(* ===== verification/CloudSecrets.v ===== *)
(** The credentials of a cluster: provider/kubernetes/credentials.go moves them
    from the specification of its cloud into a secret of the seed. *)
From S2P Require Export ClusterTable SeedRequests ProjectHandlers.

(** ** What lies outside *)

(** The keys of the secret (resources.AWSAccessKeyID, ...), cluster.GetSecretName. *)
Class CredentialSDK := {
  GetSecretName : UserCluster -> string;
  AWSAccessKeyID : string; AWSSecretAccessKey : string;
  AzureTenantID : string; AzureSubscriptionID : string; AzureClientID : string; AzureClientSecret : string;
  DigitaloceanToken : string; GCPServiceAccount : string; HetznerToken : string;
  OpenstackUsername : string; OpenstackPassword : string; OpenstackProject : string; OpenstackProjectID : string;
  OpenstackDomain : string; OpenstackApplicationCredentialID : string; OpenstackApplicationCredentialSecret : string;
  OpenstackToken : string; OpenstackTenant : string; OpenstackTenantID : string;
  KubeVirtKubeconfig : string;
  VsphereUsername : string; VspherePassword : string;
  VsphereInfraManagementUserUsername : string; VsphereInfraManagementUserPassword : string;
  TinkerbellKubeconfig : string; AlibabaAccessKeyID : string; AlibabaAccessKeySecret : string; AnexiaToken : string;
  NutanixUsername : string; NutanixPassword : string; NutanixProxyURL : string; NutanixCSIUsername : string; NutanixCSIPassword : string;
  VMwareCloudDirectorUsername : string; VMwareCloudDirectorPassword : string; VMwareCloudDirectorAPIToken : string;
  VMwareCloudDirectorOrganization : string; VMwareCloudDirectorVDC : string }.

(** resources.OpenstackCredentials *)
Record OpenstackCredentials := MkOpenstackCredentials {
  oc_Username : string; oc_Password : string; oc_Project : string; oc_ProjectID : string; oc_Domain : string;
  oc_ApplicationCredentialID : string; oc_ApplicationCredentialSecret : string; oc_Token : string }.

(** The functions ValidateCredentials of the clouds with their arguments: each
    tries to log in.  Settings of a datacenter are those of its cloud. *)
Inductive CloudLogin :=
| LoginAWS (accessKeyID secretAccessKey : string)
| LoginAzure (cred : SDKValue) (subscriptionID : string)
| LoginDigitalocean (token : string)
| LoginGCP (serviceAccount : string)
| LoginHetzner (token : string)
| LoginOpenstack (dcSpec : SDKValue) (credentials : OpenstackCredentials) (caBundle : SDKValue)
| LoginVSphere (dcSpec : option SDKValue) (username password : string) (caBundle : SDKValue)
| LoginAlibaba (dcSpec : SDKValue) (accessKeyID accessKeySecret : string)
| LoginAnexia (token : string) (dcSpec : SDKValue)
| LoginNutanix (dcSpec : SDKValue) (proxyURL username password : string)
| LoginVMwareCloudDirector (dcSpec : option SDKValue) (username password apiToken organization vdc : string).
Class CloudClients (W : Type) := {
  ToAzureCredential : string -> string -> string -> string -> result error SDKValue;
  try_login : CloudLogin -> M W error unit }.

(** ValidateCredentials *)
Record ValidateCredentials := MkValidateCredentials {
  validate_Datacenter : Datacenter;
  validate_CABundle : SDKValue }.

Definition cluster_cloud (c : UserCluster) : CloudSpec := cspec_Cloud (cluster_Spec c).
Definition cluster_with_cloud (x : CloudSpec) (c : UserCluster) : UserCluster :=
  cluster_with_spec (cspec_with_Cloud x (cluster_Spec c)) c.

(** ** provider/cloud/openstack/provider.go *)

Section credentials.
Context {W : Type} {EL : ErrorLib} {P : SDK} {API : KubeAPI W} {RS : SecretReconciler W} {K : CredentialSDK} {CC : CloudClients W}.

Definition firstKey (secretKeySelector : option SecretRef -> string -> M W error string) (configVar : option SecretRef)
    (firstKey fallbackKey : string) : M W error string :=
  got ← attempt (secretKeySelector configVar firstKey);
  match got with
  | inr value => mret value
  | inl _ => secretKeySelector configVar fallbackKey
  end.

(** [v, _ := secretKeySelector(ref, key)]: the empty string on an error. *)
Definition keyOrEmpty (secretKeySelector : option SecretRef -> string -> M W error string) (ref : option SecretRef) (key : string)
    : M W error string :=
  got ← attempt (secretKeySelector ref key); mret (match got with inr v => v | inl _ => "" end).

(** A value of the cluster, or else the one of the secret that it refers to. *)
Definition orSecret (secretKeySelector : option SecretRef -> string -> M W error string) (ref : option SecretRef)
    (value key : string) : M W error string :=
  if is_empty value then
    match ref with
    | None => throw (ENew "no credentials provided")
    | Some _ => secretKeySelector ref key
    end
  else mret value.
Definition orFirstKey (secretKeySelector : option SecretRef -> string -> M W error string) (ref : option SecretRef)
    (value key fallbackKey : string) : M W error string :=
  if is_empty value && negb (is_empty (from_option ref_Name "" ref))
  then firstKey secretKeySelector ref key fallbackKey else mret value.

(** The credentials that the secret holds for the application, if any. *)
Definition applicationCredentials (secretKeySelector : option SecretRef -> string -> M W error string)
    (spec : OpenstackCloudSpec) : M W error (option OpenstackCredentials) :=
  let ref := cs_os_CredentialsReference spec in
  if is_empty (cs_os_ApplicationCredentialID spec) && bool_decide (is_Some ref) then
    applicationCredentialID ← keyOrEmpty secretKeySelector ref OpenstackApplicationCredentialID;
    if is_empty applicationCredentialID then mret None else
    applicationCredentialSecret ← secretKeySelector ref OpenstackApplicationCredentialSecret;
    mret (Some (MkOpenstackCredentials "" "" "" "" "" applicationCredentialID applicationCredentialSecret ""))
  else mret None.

_ _ _ _

What is needed.
Of all the entries above, repeat only the lines from the line that has "GetSecretName : UserCluster -> string;" to the line that has "Record OpenstackCredentials := MkOpenstackCredentials", both lines included, exactly.

Result of this exercise.
  GetSecretName : UserCluster -> string;
  AWSAccessKeyID : string; AWSSecretAccessKey : string;
  AzureTenantID : string; AzureSubscriptionID : string; AzureClientID : string; AzureClientSecret : string;
  DigitaloceanToken : string; GCPServiceAccount : string; HetznerToken : string;
  OpenstackUsername : string; OpenstackPassword : string; OpenstackProject : string; OpenstackProjectID : string;
  OpenstackDomain : string; OpenstackApplicationCredentialID : string; OpenstackApplicationCredentialSecret : string;
  OpenstackToken : string; OpenstackTenant : string; OpenstackTenantID : string;
  KubeVirtKubeconfig : string;
  VsphereUsername : string; VspherePassword : string;
  VsphereInfraManagementUserUsername : string; VsphereInfraManagementUserPassword : string;
  TinkerbellKubeconfig : string; AlibabaAccessKeyID : string; AlibabaAccessKeySecret : string; AnexiaToken : string;
  NutanixUsername : string; NutanixPassword : string; NutanixProxyURL : string; NutanixCSIUsername : string; NutanixCSIPassword : string;
  VMwareCloudDirectorUsername : string; VMwareCloudDirectorPassword : string; VMwareCloudDirectorAPIToken : string;
  VMwareCloudDirectorOrganization : string; VMwareCloudDirectorVDC : string }.

(** resources.OpenstackCredentials *)
Record OpenstackCredentials := MkOpenstackCredentials {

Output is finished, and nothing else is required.